Work through the entries below line by line and give the number of lines with the string "that", nothing else.

========

Lemma fetch_failure_writes_nothing_witness :
  (forall d p o, ~ In (EvWrite d p o) (trace Sample.offline_end))
  /\ fs Sample.offline_end !! destination = Sample.fresh_store !! destination
  /\ @inl Exc unit (OtherError "URLError") = inl (OtherError "URLError")
  /\ exit_code (inl (OtherError "URLError")) (stdout Sample.offline_end) <> 0%Z.
Proof.
  apply (fetch_failure_writes_nothing Sample.encode Sample.offline
           Sample.fresh_store Sample.console _ _ _ run_offline).
  simpl. auto 10.
Defined.

(** Into a pipe the starting line has not reached the descriptor when the
    fetch call is made: it goes out at exit, after every call. *)
Lemma status_lines_ordering_counterexample :
  ~ start_out_before_fetch
      (timeline (process Sample.encode (Sample.online Sample.pbmc)
                   Sample.fresh_store Sample.pipe).2).
Proof.
  rewrite process_piped. intros H.
  destruct (H 4 (inr Sample.pbmc) eq_refl) as (j & Hj & Hout).
  do 4 (destruct j as [| j]; [discriminate Hout |]). lia.
Qed.

Lemma status_lines_ordering_witness :
  let tl := timeline (Sample.online_end Sample.pbmc) in
  tl !! 5 = Some (Call (EvFetch (inr Sample.pbmc)))
  /\ (exists j, j < 5
        /\ tl !! j = Some (Call (EvPrint "Downloading PBMC 3k dataset..." None)))
  /\ (exists j, j < 5 /\ tl !! j = Some (Out (start_line ++ newline)))
  /\ (exists i d, i < 7
        /\ tl !! i = Some (Call (EvWrite d "data/raw/pbmc3k.h5ad" None))).
Proof.
  pose proof (status_lines_ordering Sample.encode (Sample.online Sample.pbmc)
                Sample.fresh_store Sample.console eq_refl) as H.
  rewrite process_online in H. cbn zeta in H. cbn [snd] in H.
  destruct H as (Hcall & _ & Hline & _ & _ & Hdone).
  split_and!.
  - reflexivity.
  - apply (Hcall 5 (inr Sample.pbmc)). reflexivity.
  - apply (Hline eq_refl 5 (inr Sample.pbmc)). reflexivity.
  - apply (Hdone 7 ("Dataset saved to data/raw/pbmc3k.h5ad" ++ newline));
      [reflexivity | by left].
Defined.

Lemma second_run_overwrites_witness :
  exists d1 d2,
    fetch_result (Sample.online Sample.pbmc) = inr d1
    /\ fetch_result (Sample.online Sample.pbmc') = inr d2
    /\ fs (Sample.online_end Sample.pbmc) !! destination
       = Some (File (Sample.encode d1))
    /\ fs (Sample.online_end Sample.pbmc') !! destination
       = Some (File (Sample.encode d2)).
Proof.
  exact (second_run_overwrites Sample.encode
           (Sample.online Sample.pbmc) (Sample.online Sample.pbmc')
           Sample.fresh_store Sample.console Sample.console
           (Sample.online_end Sample.pbmc) (Sample.online_end Sample.pbmc')
           run_online run_online_again).
Defined.



Lemma dataset_passed_unchanged_witness :
  let w := (run Sample.encode (Sample.online Sample.pbmc)
              Sample.fresh_store Sample.console).2 in
  trace w !! 4 = Some (EvFetch (inr Sample.pbmc))
  /\ (exists o, trace w !! 5 = Some (EvWrite Sample.pbmc save_path o))
  /\ fs w !! destination = Some (File (Sample.encode Sample.pbmc)).
Proof.
  pose proof (dataset_passed_unchanged Sample.encode (Sample.online Sample.pbmc)
                Sample.fresh_store Sample.console) as H.
  rewrite run_online in *. cbn zeta in *. destruct H as (_ & Hnext & Hfile).
  split_and!.
  - reflexivity.
  - apply (Hnext 4). reflexivity.
  - apply (Hfile 5 Sample.pbmc save_path). reflexivity.
Defined.
(** The walk over the nodes [m] of a table that starts as [start]. *)
Lemma sweep_from start m :
  (forall k v, m !! k = Some v -> start !! k = Some v) ->
  let r := map_fold (foreach_remove_step stop_recurring_actions) (start, [], 0%N) m in
  (forall k, fst (fst r) !! k
             = match m !! k with Some v => swept v | None => start !! k end)
  /\ (forall q, q ∈ snd (fst r) <-> exists k v, m !! k = Some v /\ q ∈ sweep_request v).
Proof.
  cbv zeta.
  apply (map_fold_weak_ind
    (fun r m =>
       (forall k v, m !! k = Some v -> start !! k = Some v) ->
       (forall k, fst (fst r) !! k
                  = match m !! k with Some v => swept v | None => start !! k end)
       /\ (forall q, q ∈ snd (fst r)
                     <-> exists k v, m !! k = Some v /\ q ∈ sweep_request v))).
  - intros _. split.
    + intros k. rewrite lookup_empty. reflexivity.
    + intros q. simpl. split.
      * intros H. apply elem_of_nil in H. destruct H.
      * intros (k & v & H & _). rewrite lookup_empty in H. discriminate.
  - intros i x m' [[table sent] removed] Hi IH Hsub.
    assert (Hsub' : forall k v, m' !! k = Some v -> start !! k = Some v).
    { intros k v Hk. apply Hsub. rewrite lookup_insert_ne; [exact Hk|].
      intros ->. congruence. }
    destruct (IH Hsub') as [IHt IHs]. simpl in IHt, IHs.
    assert (Hx : table !! i = Some x).
    { rewrite IHt, Hi. apply Hsub. apply lookup_insert_eq. }
    destruct (sweep_step table sent removed i x Hx) as (table' & removed' & -> & Hk & Hne).
    simpl. split.
    + intros k. destruct (decide (k = i)) as [->|Hki].
      * rewrite lookup_insert_eq. exact Hk.
      * rewrite lookup_insert_ne by congruence. rewrite Hne by exact Hki. apply IHt.
    + intros q. rewrite elem_of_app, IHs. split.
      * intros [(k & v & Hkv & Hq)|Hq].
        -- exists k, v. split; [|exact Hq]. rewrite lookup_insert_ne; [exact Hkv|].
           intros ->. congruence.
        -- exists i, x. split; [apply lookup_insert_eq|exact Hq].
      * intros (k & v & Hkv & Hq). destruct (decide (k = i)) as [->|Hki].
        -- rewrite lookup_insert_eq in Hkv. injection Hkv as ->. right. exact Hq.
        -- rewrite lookup_insert_ne in Hkv by congruence. left. exists k, v. auto.
Qed.

Lemma sweep_lookup m k : fst (fst (sweep m)) !! k = m !! k ≫= swept.
Proof.
  destruct (sweep_from m m) as [H _]; [auto|].
  unfold g_hash_table_foreach_remove. rewrite H.
  destruct (m !! k); reflexivity.
Qed.

Lemma sweep_requests m q :
  q ∈ snd (fst (sweep m)) <-> exists k v, m !! k = Some v /\ q ∈ sweep_request v.
Proof.
  destruct (sweep_from m m) as [_ H]; [auto|]. apply H.
Qed.

Lemma swept_one_shot v v' :
  swept v = Some v' ->
  pending_interval_ms v' = pending_interval_ms v
  /\ (pending_interval_ms v = 0%N -> v' = v)
  /\ (pending_interval_ms v <> 0%N ->
      flag_cancelled v = false /\ flag_cancelled v' = true
      /\ lrm_state_cancel (pending_rsc_id v) (pending_op_type v) (pending_interval_ms v)
         = pcmk_ok).
Proof.
  unfold Execd.swept.
  destruct (pending_interval_ms v =? 0)%N eqn:Hi.
  - intros [= <-]. apply N.eqb_eq in Hi. repeat split; congruence.
  - apply N.eqb_neq in Hi.
    destruct (pending_call_id v =? 0)%Z; [discriminate|].
    destruct (flag_cancelled v) eqn:Hf; [discriminate|].
    destruct (_ =? pcmk_ok)%Z eqn:Hrc; [|discriminate].
    intros [= <-]. apply Z.eqb_eq in Hrc. simpl. repeat split; congruence.
Qed.

(** X12.  One walk of [stop_recurring_actions] over the pending operations
    leaves every operation that is not recurring as it was; a recurring
    operation is still in the table afterwards only if it was not flagged
    cancelled before, is flagged now, and the executor accepted the request;
    nothing is added; and the requests sent are those for the recurring
    operations that were not flagged cancelled (and have a call id). *)
Theorem sweep_cancels_recurring pending_ops :
  let walk := g_hash_table_foreach_remove pending_ops stop_recurring_actions [] in
  let table := fst (fst walk) in
  let sent := snd (fst walk) in
  (forall k v, pending_ops !! k = Some v -> pending_interval_ms v = 0%N ->
     table !! k = Some v)
  /\ (forall k v', table !! k = Some v' -> pending_interval_ms v' <> 0%N ->
        flag_cancelled v' = true
        /\ exists v, pending_ops !! k = Some v /\ flag_cancelled v = false
             /\ lrm_state_cancel (pending_rsc_id v) (pending_op_type v)
                  (pending_interval_ms v) = pcmk_ok)
  /\ (forall k, pending_ops !! k = None -> table !! k = None)
  /\ (forall q, q ∈ sent <->
        exists k v, pending_ops !! k = Some v /\ pending_interval_ms v <> 0%N
          /\ pending_call_id v <> 0%Z /\ flag_cancelled v = false
          /\ q = Cancel_request (pending_rsc_id v) (pending_op_type v)
                   (pending_interval_ms v)).
Proof.
  cbv zeta. split; [|split; [|split]].
  - intros k v Hk Hi. rewrite sweep_lookup, Hk. simpl. unfold Execd.swept.
    rewrite Hi. reflexivity.
  - intros k v' H H0. rewrite sweep_lookup in H.
    destruct (pending_ops !! k) as [v|]; [|discriminate]. simpl in H.
    destruct (swept_one_shot _ _ H) as (Hi & _ & Hr).
    rewrite Hi in H0. destruct (Hr H0) as (Hf & Hc & Hrc).
    split; [exact Hc|]. exists v. auto.
  - intros k Hk. rewrite sweep_lookup, Hk. reflexivity.
  - intros q. rewrite sweep_requests. split.
    + intros (k & v & Hk & Hq). exists k, v.
      unfold sweep_request in Hq.
      destruct (pending_interval_ms v =? 0)%N eqn:Hi;
        [apply elem_of_nil in Hq; destruct Hq|].
      destruct (pending_call_id v =? 0)%Z eqn:Hc;
        [apply elem_of_nil in Hq; destruct Hq|].
      destruct (flag_cancelled v) eqn:Hf; [apply elem_of_nil in Hq; destruct Hq|].
      apply list_elem_of_singleton in Hq.
      apply N.eqb_neq in Hi. apply Z.eqb_neq in Hc. auto.
    + intros (k & v & Hk & Hi & Hc & Hf & ->). exists k, v.
      split; [exact Hk|]. unfold sweep_request.
      apply N.eqb_neq in Hi. apply Z.eqb_neq in Hc. rewrite Hi, Hc, Hf.
      apply list_elem_of_singleton. reflexivity.
Qed.
Lemma enrich_all_values (cfg : Pipeline.Config) (targets : list string) (log : list request) :
  exists r log',
    Pipeline.enrich_all json_loads n cfg targets log = (Ok r, log')
    /\ map fst (fst r) = targets /\ map fst (snd r) = targets
    /\ (Pipeline.include_reviews cfg = false ->
        Forall (fun p => snd p = Pipeline.no_reviews) (fst r))
    /\ (Pipeline.include_last_update cfg = false -> Forall (fun p => snd p = None) (snd r)).
Proof.
  revert log. induction targets as [|a more IH]; intros log; cbn [Pipeline.enrich_all].
  - exists ([], []), log. cbn. repeat split; constructor.
  - unfold bind at 1.
    assert (H1 : exists one l1,
      try_except (Pipeline.enrich_one json_loads n cfg a)
        (fun _ => ret (Pipeline.no_reviews, None)) log = (Ok one, l1)
      /\ (Pipeline.include_reviews cfg = false -> fst one = Pipeline.no_reviews)
      /\ (Pipeline.include_last_update cfg = false -> snd one = None)).
    { unfold try_except.
      pose proof (safe_enrich_one json_loads n cfg a log) as Hsafe.
      destruct (Pipeline.enrich_one json_loads n cfg a log) as [[one|e] l1] eqn:He.
      - exists one, l1. split; [reflexivity|]. revert He. unfold Pipeline.enrich_one.
        unfold bind, ret.
        destruct (Pipeline.include_reviews cfg), (Pipeline.include_last_update cfg);
          repeat match goal with
                 | |- context [match ?m ?l with _ => _ end] =>
                     destruct (m l) as [[?|?] ?]
                 end;
          intros [= <- <-] || discriminate; split; intros; (reflexivity || discriminate).
      - cbn in Hsafe. rewrite Hsafe. exists (Pipeline.no_reviews, None), l1.
        repeat split; reflexivity. }
    destruct H1 as (one & l1 & -> & Hr & Hu).
    unfold bind at 1. destruct (IH l1) as (rest & l2 & -> & Hk1 & Hk2 & Hr' & Hu').
    eexists _, _. split; [reflexivity|]. cbn [fst snd map].
    rewrite Hk1, Hk2. repeat split; intros H; constructor; auto.
Qed.

(** X19. Stage 3 always completes with one result per item, in order.
    With the reviews switched off every review is the "No reviews" default
    and no request waits on the store bucket; with the last update switched
    off every year is absent and no request waits on the API bucket; with
    both off the stage makes no request. *)
Theorem disabled_enrichment_costs_nothing (cfg : Pipeline.Config) (targets : list string) :
  let m := Pipeline.enrich_all json_loads n cfg targets in
  exists r,
    value m = Ok r
    /\ map fst (fst r) = targets /\ map fst (snd r) = targets
    /\ (Pipeline.include_reviews cfg = false ->
        Forall (fun p => snd p = Pipeline.no_reviews) (fst r)
        /\ Forall (fun q => throttled q <> Some Store) (requests m))
    /\ (Pipeline.include_last_update cfg = false ->
        Forall (fun p => snd p = None) (snd r)
        /\ Forall (fun q => throttled q <> Some Api) (requests m))
    /\ (Pipeline.include_reviews cfg = false -> Pipeline.include_last_update cfg = false ->
        requests m = []).
Proof.
  intros m. subst m.
  destruct (enrich_all_values cfg targets []) as (r & l' & Hv & Hk1 & Hk2 & Hr & Hu).
  exists r. unfold value, run. rewrite Hv. split; [reflexivity|].
  split; [exact Hk1|]. split; [exact Hk2|]. split; [|split].
  - intros H. split; [auto|]. apply emits_requests, enrich_all_emits.
    + rewrite H. discriminate.
    + intros _ q Hq. unfold via in Hq. rewrite Hq. discriminate.
  - intros H. split; [auto|]. apply emits_requests, enrich_all_emits.
    + intros _ q Hq. unfold via in Hq. rewrite Hq. discriminate.
    + rewrite H. discriminate.
  - intros H1 H2.
    assert (HF : Forall (fun _ => False) (requests (Pipeline.enrich_all json_loads n cfg targets))).
    { apply emits_requests, enrich_all_emits; [rewrite H1 | rewrite H2]; discriminate. }
    destruct (requests _) as [|q qs]; [reflexivity|]. inversion HF; contradiction.
Qed.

========

§ **ANSWER BELOW**:
3